:: INSTRUCTIONS FOR THE TASK ::
Among the records that follow, set down only the lines from the one containing "- revert s." to the one containing "unfold leaseScopesOverlap. rewrite", both included, exactly.

--------------------------------------------------

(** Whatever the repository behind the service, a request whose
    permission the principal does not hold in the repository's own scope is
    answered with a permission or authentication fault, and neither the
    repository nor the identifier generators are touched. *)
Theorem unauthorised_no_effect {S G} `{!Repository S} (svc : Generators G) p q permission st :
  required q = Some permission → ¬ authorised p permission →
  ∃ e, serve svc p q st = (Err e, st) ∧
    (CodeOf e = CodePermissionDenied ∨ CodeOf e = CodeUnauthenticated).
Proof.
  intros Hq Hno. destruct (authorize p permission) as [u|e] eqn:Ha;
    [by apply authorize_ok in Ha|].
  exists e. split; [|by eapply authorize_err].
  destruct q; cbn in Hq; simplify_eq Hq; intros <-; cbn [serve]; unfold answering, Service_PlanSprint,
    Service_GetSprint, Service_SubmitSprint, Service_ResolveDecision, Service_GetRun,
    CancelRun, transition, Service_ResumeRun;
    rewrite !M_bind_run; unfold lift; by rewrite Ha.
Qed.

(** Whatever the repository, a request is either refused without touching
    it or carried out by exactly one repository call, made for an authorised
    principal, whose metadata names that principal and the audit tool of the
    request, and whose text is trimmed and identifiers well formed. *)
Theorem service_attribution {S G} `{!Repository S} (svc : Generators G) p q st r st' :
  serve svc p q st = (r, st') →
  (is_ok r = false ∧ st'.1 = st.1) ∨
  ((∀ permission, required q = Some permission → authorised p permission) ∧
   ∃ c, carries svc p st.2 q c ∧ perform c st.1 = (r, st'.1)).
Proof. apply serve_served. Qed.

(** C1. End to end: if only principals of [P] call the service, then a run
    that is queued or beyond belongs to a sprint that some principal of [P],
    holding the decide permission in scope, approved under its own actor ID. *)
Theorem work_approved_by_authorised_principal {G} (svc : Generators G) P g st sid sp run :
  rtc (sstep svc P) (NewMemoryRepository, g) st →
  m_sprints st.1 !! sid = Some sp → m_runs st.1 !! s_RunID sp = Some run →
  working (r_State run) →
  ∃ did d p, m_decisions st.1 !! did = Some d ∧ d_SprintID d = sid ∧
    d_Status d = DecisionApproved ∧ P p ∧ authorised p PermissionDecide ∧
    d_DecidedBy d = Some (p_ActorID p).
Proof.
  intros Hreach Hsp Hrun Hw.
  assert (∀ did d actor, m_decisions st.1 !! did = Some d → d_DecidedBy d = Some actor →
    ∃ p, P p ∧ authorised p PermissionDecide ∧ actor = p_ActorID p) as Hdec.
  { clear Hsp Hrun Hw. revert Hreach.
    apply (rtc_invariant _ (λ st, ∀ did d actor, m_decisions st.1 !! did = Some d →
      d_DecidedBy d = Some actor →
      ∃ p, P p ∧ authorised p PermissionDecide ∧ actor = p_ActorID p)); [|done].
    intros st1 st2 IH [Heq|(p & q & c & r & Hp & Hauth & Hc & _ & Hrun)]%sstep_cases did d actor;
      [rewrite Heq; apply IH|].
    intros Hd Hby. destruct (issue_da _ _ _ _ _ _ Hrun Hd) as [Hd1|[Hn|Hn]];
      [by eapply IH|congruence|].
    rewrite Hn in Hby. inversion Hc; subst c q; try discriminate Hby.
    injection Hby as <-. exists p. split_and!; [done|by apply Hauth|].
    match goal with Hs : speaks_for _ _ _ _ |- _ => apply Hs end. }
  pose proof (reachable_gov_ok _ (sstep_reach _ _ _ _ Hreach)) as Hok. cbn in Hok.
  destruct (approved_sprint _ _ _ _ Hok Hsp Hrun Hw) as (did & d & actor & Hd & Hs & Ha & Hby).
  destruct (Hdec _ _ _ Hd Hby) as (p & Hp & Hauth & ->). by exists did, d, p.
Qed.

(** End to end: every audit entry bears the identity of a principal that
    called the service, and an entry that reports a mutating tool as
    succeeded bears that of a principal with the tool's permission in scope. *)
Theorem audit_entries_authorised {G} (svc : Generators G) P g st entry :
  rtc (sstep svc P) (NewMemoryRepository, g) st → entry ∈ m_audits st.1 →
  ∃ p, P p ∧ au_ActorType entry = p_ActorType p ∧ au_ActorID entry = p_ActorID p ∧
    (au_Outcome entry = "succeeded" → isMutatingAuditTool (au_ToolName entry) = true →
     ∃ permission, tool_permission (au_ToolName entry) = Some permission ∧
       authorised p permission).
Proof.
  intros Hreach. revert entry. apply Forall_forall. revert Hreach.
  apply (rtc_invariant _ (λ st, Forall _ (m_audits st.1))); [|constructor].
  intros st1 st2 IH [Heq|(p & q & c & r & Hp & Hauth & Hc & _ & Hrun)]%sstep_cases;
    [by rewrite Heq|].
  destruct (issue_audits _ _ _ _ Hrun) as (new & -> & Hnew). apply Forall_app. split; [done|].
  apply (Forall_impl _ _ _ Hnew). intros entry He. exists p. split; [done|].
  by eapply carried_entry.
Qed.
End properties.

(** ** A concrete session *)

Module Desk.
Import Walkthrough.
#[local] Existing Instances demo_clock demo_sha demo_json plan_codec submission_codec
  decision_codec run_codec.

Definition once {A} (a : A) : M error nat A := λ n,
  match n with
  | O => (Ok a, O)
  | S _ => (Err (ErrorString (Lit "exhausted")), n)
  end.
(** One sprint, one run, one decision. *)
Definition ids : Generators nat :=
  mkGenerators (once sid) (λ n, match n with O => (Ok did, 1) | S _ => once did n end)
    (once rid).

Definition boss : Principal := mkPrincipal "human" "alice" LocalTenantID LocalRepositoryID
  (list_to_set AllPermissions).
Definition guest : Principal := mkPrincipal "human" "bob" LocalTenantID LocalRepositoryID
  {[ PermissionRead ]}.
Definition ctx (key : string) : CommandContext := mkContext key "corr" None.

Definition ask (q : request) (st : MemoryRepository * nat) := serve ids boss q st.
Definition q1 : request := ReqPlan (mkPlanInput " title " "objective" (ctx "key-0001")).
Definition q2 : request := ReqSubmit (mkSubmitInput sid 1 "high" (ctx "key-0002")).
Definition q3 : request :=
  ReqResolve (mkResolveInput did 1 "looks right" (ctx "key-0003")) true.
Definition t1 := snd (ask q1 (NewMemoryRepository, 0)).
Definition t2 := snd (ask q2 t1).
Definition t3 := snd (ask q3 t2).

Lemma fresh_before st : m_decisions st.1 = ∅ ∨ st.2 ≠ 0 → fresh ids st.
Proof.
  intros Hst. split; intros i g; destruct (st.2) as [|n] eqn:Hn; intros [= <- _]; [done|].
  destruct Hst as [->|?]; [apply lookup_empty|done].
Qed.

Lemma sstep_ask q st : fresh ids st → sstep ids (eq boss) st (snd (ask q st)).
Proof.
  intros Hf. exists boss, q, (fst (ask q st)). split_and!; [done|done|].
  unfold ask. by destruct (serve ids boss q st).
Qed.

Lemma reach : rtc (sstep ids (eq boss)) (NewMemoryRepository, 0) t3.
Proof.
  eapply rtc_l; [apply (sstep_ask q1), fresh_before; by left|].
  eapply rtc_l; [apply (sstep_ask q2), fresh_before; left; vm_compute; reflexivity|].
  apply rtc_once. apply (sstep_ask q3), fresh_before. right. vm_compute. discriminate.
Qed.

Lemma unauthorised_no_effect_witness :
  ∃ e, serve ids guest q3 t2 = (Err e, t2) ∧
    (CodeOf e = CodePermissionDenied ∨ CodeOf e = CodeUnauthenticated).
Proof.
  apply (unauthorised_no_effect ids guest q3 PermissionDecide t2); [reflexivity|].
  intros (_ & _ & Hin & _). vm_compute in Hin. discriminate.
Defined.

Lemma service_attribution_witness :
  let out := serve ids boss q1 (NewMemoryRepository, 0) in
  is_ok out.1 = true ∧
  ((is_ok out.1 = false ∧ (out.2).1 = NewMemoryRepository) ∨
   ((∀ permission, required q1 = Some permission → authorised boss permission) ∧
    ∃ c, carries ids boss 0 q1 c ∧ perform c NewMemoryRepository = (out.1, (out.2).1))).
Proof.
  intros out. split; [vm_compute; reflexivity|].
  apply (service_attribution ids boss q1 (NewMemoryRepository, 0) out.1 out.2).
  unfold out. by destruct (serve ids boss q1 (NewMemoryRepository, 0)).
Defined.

--------------------------------------------------

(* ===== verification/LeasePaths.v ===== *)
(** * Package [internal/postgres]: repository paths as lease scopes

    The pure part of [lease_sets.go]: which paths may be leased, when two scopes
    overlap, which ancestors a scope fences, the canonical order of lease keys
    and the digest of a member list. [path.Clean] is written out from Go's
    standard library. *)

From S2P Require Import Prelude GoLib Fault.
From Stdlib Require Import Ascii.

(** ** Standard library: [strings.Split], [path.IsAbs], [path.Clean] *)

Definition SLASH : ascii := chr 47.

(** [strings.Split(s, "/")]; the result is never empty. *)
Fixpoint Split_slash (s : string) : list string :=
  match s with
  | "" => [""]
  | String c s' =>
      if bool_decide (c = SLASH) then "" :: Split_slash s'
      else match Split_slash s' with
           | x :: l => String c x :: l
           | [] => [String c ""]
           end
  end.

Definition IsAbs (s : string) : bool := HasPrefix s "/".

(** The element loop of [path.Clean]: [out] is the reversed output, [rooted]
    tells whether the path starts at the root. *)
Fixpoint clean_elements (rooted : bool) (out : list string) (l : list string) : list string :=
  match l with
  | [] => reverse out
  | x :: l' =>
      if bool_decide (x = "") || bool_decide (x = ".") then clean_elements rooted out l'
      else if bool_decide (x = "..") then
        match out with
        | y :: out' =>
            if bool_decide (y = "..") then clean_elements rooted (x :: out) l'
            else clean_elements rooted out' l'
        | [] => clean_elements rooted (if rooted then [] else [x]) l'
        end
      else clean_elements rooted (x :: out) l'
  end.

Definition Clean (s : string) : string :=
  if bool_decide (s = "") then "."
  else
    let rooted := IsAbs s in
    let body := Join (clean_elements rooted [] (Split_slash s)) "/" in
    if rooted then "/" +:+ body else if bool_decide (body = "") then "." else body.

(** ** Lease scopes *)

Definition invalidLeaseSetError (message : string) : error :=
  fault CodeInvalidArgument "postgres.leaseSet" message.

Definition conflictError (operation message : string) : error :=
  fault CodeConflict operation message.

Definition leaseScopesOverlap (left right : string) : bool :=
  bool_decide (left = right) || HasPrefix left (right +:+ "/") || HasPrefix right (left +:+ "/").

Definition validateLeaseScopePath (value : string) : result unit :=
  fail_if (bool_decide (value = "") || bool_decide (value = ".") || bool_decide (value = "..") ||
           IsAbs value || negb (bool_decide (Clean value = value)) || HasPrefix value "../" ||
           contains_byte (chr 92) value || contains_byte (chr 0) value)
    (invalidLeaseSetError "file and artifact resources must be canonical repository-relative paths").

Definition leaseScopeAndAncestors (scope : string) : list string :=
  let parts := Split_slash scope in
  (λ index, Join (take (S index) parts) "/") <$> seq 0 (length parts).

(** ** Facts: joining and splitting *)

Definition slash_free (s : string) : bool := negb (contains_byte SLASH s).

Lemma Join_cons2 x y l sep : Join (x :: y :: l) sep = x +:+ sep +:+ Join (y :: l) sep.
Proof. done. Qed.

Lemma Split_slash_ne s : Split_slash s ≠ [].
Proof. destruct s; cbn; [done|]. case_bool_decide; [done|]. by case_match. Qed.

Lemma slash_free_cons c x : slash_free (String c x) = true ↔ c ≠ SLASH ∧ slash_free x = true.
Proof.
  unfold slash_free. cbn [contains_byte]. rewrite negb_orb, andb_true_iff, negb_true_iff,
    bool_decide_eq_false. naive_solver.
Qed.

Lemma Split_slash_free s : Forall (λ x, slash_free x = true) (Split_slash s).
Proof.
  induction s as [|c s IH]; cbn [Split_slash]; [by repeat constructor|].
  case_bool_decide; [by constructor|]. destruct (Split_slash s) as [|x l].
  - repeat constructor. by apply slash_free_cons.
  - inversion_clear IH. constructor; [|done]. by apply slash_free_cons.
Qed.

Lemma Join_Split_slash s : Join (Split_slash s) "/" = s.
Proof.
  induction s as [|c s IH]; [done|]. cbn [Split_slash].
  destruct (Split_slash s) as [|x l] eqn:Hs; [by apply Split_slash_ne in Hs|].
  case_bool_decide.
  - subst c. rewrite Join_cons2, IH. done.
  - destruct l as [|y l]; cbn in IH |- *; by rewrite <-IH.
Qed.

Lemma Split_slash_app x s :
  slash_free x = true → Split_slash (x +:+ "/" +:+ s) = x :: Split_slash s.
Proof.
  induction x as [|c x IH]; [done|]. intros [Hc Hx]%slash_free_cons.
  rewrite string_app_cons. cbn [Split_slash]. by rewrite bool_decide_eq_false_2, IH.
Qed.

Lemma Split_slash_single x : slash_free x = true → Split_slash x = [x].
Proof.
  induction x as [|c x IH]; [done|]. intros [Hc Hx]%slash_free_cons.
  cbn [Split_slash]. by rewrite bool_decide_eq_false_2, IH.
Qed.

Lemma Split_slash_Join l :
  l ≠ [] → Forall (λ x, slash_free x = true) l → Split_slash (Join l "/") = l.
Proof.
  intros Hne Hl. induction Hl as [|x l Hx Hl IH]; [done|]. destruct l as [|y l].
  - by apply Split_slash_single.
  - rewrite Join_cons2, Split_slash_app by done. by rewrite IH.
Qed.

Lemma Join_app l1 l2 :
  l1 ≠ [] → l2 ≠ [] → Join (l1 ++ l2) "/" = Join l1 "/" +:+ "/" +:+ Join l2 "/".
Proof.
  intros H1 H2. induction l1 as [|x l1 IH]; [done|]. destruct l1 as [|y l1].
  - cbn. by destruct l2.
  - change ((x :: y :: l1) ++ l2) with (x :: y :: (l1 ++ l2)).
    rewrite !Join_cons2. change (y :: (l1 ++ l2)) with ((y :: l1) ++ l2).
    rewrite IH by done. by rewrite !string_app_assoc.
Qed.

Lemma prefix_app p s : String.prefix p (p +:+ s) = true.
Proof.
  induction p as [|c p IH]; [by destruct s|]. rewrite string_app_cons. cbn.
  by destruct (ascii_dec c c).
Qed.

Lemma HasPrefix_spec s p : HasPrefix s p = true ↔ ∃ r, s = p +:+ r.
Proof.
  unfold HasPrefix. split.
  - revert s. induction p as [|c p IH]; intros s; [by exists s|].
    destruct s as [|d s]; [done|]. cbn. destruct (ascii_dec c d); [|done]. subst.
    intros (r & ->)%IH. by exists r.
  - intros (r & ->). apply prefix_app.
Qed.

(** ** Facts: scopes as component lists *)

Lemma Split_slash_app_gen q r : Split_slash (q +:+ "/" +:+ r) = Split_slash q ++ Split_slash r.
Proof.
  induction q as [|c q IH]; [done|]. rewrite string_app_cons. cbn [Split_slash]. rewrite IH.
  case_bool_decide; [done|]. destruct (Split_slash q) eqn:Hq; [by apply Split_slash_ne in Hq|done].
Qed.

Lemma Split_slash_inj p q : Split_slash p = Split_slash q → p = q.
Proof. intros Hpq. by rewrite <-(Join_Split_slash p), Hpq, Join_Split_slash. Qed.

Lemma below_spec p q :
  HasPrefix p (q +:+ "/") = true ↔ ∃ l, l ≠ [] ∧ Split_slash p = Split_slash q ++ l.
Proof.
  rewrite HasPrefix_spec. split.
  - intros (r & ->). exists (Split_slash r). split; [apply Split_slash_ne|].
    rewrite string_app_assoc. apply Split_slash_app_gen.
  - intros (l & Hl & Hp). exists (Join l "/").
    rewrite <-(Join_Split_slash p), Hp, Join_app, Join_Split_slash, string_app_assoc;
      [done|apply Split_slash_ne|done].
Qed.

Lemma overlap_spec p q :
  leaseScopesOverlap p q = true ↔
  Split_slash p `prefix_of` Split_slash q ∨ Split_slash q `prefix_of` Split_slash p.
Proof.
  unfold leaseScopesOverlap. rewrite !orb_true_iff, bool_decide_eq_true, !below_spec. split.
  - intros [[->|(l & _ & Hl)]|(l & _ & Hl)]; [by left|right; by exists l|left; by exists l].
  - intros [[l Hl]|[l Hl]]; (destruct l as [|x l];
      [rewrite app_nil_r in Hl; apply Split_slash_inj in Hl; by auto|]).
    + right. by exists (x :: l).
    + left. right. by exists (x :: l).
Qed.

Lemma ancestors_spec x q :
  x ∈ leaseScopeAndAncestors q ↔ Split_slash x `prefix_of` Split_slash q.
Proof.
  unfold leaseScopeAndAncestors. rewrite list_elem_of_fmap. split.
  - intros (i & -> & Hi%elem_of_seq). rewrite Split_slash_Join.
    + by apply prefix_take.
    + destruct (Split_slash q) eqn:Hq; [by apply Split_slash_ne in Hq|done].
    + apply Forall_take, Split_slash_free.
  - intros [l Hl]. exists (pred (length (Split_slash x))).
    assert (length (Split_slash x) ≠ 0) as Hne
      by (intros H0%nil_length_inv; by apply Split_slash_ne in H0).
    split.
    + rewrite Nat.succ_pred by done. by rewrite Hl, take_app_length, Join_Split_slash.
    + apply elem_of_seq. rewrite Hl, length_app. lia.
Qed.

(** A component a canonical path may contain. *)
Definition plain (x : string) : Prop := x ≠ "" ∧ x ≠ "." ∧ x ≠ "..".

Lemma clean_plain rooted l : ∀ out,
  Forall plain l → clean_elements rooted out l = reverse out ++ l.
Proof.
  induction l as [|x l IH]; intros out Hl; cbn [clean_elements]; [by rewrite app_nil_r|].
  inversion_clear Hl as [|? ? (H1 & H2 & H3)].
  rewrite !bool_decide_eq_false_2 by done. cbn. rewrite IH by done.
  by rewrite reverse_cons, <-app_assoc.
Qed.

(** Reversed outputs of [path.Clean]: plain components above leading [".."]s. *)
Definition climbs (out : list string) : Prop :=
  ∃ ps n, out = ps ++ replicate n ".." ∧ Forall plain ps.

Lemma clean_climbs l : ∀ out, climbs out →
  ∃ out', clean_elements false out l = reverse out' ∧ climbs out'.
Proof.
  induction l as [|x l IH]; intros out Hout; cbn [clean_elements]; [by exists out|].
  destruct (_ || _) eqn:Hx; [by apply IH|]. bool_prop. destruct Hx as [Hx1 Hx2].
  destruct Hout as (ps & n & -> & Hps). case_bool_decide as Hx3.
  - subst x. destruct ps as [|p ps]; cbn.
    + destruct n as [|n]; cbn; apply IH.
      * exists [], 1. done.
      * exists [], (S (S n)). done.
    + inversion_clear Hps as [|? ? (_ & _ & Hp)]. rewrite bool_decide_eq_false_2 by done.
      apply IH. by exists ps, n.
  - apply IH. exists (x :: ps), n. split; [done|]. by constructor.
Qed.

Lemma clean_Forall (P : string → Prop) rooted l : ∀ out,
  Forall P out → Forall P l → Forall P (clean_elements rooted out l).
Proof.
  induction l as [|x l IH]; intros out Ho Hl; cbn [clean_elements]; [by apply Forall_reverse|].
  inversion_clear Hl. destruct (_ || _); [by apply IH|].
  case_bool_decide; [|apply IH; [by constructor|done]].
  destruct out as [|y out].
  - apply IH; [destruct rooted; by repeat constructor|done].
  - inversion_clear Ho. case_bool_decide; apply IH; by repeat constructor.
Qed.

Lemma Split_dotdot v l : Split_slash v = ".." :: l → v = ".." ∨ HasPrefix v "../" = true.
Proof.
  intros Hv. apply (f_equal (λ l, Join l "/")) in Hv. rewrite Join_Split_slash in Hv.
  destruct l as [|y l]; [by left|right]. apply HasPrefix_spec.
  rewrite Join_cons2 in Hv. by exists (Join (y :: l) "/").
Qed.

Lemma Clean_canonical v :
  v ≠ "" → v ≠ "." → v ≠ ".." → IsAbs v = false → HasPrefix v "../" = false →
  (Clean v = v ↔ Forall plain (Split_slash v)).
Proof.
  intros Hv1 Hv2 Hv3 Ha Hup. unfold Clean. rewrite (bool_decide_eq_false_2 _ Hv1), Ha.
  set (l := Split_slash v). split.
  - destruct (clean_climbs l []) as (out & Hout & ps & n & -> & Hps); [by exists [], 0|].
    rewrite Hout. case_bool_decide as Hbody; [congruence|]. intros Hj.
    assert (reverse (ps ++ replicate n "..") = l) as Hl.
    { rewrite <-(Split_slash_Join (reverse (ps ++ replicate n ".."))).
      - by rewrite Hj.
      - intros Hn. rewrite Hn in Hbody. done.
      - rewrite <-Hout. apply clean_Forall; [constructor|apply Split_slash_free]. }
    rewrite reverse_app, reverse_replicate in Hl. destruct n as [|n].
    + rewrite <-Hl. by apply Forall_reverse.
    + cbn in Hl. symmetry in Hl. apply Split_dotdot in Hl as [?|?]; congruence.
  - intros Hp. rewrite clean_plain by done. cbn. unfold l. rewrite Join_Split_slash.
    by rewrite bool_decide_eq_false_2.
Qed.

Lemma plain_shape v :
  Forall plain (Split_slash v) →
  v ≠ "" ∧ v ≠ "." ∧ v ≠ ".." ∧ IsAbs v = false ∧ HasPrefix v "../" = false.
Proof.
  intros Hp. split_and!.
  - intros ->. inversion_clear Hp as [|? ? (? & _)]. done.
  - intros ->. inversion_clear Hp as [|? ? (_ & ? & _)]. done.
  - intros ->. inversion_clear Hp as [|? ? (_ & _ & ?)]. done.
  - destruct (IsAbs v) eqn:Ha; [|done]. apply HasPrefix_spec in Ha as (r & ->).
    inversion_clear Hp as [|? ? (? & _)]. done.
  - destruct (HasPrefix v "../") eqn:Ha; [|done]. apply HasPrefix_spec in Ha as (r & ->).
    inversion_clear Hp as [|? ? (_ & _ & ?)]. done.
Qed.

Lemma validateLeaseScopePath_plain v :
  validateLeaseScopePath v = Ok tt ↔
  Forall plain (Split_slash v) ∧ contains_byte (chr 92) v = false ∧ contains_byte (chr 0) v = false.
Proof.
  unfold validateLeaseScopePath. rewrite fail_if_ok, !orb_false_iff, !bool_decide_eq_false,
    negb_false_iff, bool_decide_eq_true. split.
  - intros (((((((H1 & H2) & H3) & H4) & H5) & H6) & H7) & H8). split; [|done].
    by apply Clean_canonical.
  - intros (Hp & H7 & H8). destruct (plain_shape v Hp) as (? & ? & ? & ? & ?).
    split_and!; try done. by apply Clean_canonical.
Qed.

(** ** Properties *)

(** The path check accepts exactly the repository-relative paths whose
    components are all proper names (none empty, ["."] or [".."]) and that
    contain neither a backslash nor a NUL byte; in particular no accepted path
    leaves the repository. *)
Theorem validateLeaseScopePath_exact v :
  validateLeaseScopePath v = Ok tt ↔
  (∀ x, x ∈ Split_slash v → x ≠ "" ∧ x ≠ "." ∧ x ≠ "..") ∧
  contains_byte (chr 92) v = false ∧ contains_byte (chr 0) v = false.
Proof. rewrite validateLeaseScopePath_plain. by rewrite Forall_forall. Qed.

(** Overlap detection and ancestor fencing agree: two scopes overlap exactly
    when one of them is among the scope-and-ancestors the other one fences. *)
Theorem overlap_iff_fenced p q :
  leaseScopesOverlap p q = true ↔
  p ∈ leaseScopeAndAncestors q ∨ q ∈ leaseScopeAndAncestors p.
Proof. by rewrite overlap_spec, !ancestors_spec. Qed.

--------------------------------------------------

:: EXERCISE RESULT ::
  - revert s. induction p as [|c p IH]; intros s; [by exists s|].
    destruct s as [|d s]; [done|]. cbn. destruct (ascii_dec c d); [|done]. subst.
    intros (r & ->)%IH. by exists r.
  - intros (r & ->). apply prefix_app.
Qed.

(** ** Facts: scopes as component lists *)

Lemma Split_slash_app_gen q r : Split_slash (q +:+ "/" +:+ r) = Split_slash q ++ Split_slash r.
Proof.
  induction q as [|c q IH]; [done|]. rewrite string_app_cons. cbn [Split_slash]. rewrite IH.
  case_bool_decide; [done|]. destruct (Split_slash q) eqn:Hq; [by apply Split_slash_ne in Hq|done].
Qed.

Lemma Split_slash_inj p q : Split_slash p = Split_slash q → p = q.
Proof. intros Hpq. by rewrite <-(Join_Split_slash p), Hpq, Join_Split_slash. Qed.

Lemma below_spec p q :
  HasPrefix p (q +:+ "/") = true ↔ ∃ l, l ≠ [] ∧ Split_slash p = Split_slash q ++ l.
Proof.
  rewrite HasPrefix_spec. split.
  - intros (r & ->). exists (Split_slash r). split; [apply Split_slash_ne|].
    rewrite string_app_assoc. apply Split_slash_app_gen.
  - intros (l & Hl & Hp). exists (Join l "/").
    rewrite <-(Join_Split_slash p), Hp, Join_app, Join_Split_slash, string_app_assoc;
      [done|apply Split_slash_ne|done].
Qed.

Lemma overlap_spec p q :
  leaseScopesOverlap p q = true ↔
  Split_slash p `prefix_of` Split_slash q ∨ Split_slash q `prefix_of` Split_slash p.
Proof.
  unfold leaseScopesOverlap. rewrite !orb_true_iff, bool_decide_eq_true, !below_spec. split.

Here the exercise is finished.